▸ **Directions for this task**: Set the data down once more, exactly as it is written.

· · ·

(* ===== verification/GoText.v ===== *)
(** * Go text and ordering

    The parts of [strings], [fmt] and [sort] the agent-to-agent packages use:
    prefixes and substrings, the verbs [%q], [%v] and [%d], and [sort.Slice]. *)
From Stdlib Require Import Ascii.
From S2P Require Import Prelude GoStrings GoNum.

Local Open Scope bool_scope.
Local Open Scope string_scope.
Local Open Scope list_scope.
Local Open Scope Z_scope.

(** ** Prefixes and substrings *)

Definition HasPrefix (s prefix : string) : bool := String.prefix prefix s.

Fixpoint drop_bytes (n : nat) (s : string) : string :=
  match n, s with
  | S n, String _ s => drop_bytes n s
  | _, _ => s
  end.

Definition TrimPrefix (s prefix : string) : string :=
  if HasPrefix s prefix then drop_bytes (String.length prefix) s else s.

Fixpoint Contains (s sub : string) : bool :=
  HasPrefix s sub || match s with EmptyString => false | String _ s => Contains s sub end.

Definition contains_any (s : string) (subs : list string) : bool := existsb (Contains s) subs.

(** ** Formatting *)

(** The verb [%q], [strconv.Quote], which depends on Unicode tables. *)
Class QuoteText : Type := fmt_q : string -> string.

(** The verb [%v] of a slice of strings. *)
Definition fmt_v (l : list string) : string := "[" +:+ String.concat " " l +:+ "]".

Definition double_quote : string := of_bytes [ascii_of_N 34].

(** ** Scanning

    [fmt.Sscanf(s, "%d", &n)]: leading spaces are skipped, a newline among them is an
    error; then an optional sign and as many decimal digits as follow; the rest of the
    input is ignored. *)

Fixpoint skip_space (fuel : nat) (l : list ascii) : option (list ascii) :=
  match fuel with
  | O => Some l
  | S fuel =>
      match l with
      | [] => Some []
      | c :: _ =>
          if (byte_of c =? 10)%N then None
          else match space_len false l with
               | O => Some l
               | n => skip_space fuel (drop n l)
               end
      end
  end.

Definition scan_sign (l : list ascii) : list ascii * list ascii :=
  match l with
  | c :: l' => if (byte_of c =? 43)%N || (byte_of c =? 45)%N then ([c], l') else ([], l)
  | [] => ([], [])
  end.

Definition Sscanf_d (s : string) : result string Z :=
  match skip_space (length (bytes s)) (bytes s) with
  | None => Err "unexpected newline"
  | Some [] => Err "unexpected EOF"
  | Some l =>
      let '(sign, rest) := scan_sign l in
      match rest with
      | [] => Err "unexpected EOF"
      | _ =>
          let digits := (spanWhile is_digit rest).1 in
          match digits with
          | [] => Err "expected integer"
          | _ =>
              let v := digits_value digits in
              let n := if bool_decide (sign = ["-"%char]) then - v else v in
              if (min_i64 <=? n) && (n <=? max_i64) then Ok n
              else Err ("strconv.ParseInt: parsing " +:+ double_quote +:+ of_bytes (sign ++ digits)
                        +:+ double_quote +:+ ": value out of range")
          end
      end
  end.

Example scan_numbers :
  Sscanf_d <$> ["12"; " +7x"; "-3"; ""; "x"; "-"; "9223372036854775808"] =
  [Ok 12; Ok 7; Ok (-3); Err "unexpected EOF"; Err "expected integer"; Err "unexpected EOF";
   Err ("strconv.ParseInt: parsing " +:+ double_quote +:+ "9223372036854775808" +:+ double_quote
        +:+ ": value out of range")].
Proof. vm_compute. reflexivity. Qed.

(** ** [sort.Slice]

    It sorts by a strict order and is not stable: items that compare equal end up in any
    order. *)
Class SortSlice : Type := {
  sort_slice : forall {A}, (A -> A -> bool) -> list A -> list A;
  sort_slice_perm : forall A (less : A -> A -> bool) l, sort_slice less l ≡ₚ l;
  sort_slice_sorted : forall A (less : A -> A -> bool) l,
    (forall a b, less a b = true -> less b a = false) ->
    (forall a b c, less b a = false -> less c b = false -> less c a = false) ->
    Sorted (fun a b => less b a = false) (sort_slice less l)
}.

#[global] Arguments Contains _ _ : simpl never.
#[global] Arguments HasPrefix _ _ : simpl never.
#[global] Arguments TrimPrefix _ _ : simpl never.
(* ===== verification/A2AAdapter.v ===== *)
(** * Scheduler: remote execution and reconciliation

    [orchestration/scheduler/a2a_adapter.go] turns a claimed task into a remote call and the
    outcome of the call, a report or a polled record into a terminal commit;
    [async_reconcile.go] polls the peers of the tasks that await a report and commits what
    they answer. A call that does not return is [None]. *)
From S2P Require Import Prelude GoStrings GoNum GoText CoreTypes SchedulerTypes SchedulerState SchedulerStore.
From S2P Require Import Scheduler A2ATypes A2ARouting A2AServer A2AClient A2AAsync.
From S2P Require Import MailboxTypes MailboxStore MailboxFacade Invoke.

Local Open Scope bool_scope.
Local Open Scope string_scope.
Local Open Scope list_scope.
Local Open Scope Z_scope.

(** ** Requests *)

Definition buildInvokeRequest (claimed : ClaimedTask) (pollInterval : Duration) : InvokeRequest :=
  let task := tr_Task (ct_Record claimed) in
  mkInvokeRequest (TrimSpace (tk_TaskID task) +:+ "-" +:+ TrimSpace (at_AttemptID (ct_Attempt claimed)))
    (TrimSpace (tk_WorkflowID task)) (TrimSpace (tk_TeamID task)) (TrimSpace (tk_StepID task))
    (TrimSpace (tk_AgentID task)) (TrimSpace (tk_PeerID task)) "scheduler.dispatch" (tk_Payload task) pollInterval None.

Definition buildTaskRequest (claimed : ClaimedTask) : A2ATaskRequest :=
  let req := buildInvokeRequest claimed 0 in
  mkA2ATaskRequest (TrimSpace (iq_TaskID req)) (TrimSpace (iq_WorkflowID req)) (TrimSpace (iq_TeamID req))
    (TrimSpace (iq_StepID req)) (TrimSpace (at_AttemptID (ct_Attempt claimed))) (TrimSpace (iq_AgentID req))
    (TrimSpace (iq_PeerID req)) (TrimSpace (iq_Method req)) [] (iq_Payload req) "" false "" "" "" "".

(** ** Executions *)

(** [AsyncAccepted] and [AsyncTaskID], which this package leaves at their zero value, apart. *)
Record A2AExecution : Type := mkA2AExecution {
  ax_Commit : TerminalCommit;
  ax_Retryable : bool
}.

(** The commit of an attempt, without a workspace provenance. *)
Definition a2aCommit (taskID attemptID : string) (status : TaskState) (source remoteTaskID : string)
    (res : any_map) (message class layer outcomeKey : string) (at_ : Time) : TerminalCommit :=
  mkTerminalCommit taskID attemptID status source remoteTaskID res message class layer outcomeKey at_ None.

· · ·

▸ **Completed exercise**:
(* ===== verification/GoText.v ===== *)
(** * Go text and ordering

    The parts of [strings], [fmt] and [sort] the agent-to-agent packages use:
    prefixes and substrings, the verbs [%q], [%v] and [%d], and [sort.Slice]. *)
From Stdlib Require Import Ascii.
From S2P Require Import Prelude GoStrings GoNum.

Local Open Scope bool_scope.
Local Open Scope string_scope.
Local Open Scope list_scope.
Local Open Scope Z_scope.

(** ** Prefixes and substrings *)

Definition HasPrefix (s prefix : string) : bool := String.prefix prefix s.

Fixpoint drop_bytes (n : nat) (s : string) : string :=
  match n, s with
  | S n, String _ s => drop_bytes n s
  | _, _ => s
  end.

Definition TrimPrefix (s prefix : string) : string :=
  if HasPrefix s prefix then drop_bytes (String.length prefix) s else s.

Fixpoint Contains (s sub : string) : bool :=
  HasPrefix s sub || match s with EmptyString => false | String _ s => Contains s sub end.

Definition contains_any (s : string) (subs : list string) : bool := existsb (Contains s) subs.

(** ** Formatting *)

(** The verb [%q], [strconv.Quote], which depends on Unicode tables. *)
Class QuoteText : Type := fmt_q : string -> string.

(** The verb [%v] of a slice of strings. *)
Definition fmt_v (l : list string) : string := "[" +:+ String.concat " " l +:+ "]".

Definition double_quote : string := of_bytes [ascii_of_N 34].

(** ** Scanning

    [fmt.Sscanf(s, "%d", &n)]: leading spaces are skipped, a newline among them is an
    error; then an optional sign and as many decimal digits as follow; the rest of the
    input is ignored. *)

Fixpoint skip_space (fuel : nat) (l : list ascii) : option (list ascii) :=
  match fuel with
  | O => Some l
  | S fuel =>
      match l with
      | [] => Some []
      | c :: _ =>
          if (byte_of c =? 10)%N then None
          else match space_len false l with
               | O => Some l
               | n => skip_space fuel (drop n l)
               end
      end
  end.

Definition scan_sign (l : list ascii) : list ascii * list ascii :=
  match l with
  | c :: l' => if (byte_of c =? 43)%N || (byte_of c =? 45)%N then ([c], l') else ([], l)
  | [] => ([], [])
  end.

Definition Sscanf_d (s : string) : result string Z :=
  match skip_space (length (bytes s)) (bytes s) with
  | None => Err "unexpected newline"
  | Some [] => Err "unexpected EOF"
  | Some l =>
      let '(sign, rest) := scan_sign l in
      match rest with
      | [] => Err "unexpected EOF"
      | _ =>
          let digits := (spanWhile is_digit rest).1 in
          match digits with
          | [] => Err "expected integer"
          | _ =>
              let v := digits_value digits in
              let n := if bool_decide (sign = ["-"%char]) then - v else v in
              if (min_i64 <=? n) && (n <=? max_i64) then Ok n
              else Err ("strconv.ParseInt: parsing " +:+ double_quote +:+ of_bytes (sign ++ digits)
                        +:+ double_quote +:+ ": value out of range")
          end
      end
  end.

Example scan_numbers :
  Sscanf_d <$> ["12"; " +7x"; "-3"; ""; "x"; "-"; "9223372036854775808"] =
  [Ok 12; Ok 7; Ok (-3); Err "unexpected EOF"; Err "expected integer"; Err "unexpected EOF";
   Err ("strconv.ParseInt: parsing " +:+ double_quote +:+ "9223372036854775808" +:+ double_quote
        +:+ ": value out of range")].
Proof. vm_compute. reflexivity. Qed.

(** ** [sort.Slice]

    It sorts by a strict order and is not stable: items that compare equal end up in any
    order. *)
Class SortSlice : Type := {
  sort_slice : forall {A}, (A -> A -> bool) -> list A -> list A;
  sort_slice_perm : forall A (less : A -> A -> bool) l, sort_slice less l ≡ₚ l;
  sort_slice_sorted : forall A (less : A -> A -> bool) l,
    (forall a b, less a b = true -> less b a = false) ->
    (forall a b c, less b a = false -> less c b = false -> less c a = false) ->
    Sorted (fun a b => less b a = false) (sort_slice less l)
}.

#[global] Arguments Contains _ _ : simpl never.
#[global] Arguments HasPrefix _ _ : simpl never.
#[global] Arguments TrimPrefix _ _ : simpl never.
(* ===== verification/A2AAdapter.v ===== *)
(** * Scheduler: remote execution and reconciliation

    [orchestration/scheduler/a2a_adapter.go] turns a claimed task into a remote call and the
    outcome of the call, a report or a polled record into a terminal commit;
    [async_reconcile.go] polls the peers of the tasks that await a report and commits what
    they answer. A call that does not return is [None]. *)
From S2P Require Import Prelude GoStrings GoNum GoText CoreTypes SchedulerTypes SchedulerState SchedulerStore.
From S2P Require Import Scheduler A2ATypes A2ARouting A2AServer A2AClient A2AAsync.
From S2P Require Import MailboxTypes MailboxStore MailboxFacade Invoke.

Local Open Scope bool_scope.
Local Open Scope string_scope.
Local Open Scope list_scope.
Local Open Scope Z_scope.

(** ** Requests *)

Definition buildInvokeRequest (claimed : ClaimedTask) (pollInterval : Duration) : InvokeRequest :=
  let task := tr_Task (ct_Record claimed) in
  mkInvokeRequest (TrimSpace (tk_TaskID task) +:+ "-" +:+ TrimSpace (at_AttemptID (ct_Attempt claimed)))
    (TrimSpace (tk_WorkflowID task)) (TrimSpace (tk_TeamID task)) (TrimSpace (tk_StepID task))
    (TrimSpace (tk_AgentID task)) (TrimSpace (tk_PeerID task)) "scheduler.dispatch" (tk_Payload task) pollInterval None.

Definition buildTaskRequest (claimed : ClaimedTask) : A2ATaskRequest :=
  let req := buildInvokeRequest claimed 0 in
  mkA2ATaskRequest (TrimSpace (iq_TaskID req)) (TrimSpace (iq_WorkflowID req)) (TrimSpace (iq_TeamID req))
    (TrimSpace (iq_StepID req)) (TrimSpace (at_AttemptID (ct_Attempt claimed))) (TrimSpace (iq_AgentID req))
    (TrimSpace (iq_PeerID req)) (TrimSpace (iq_Method req)) [] (iq_Payload req) "" false "" "" "" "".

(** ** Executions *)

(** [AsyncAccepted] and [AsyncTaskID], which this package leaves at their zero value, apart. *)
Record A2AExecution : Type := mkA2AExecution {
  ax_Commit : TerminalCommit;
  ax_Retryable : bool
}.

(** The commit of an attempt, without a workspace provenance. *)
Definition a2aCommit (taskID attemptID : string) (status : TaskState) (source remoteTaskID : string)
    (res : any_map) (message class layer outcomeKey : string) (at_ : Time) : TerminalCommit :=
  mkTerminalCommit taskID attemptID status source remoteTaskID res message class layer outcomeKey at_ None.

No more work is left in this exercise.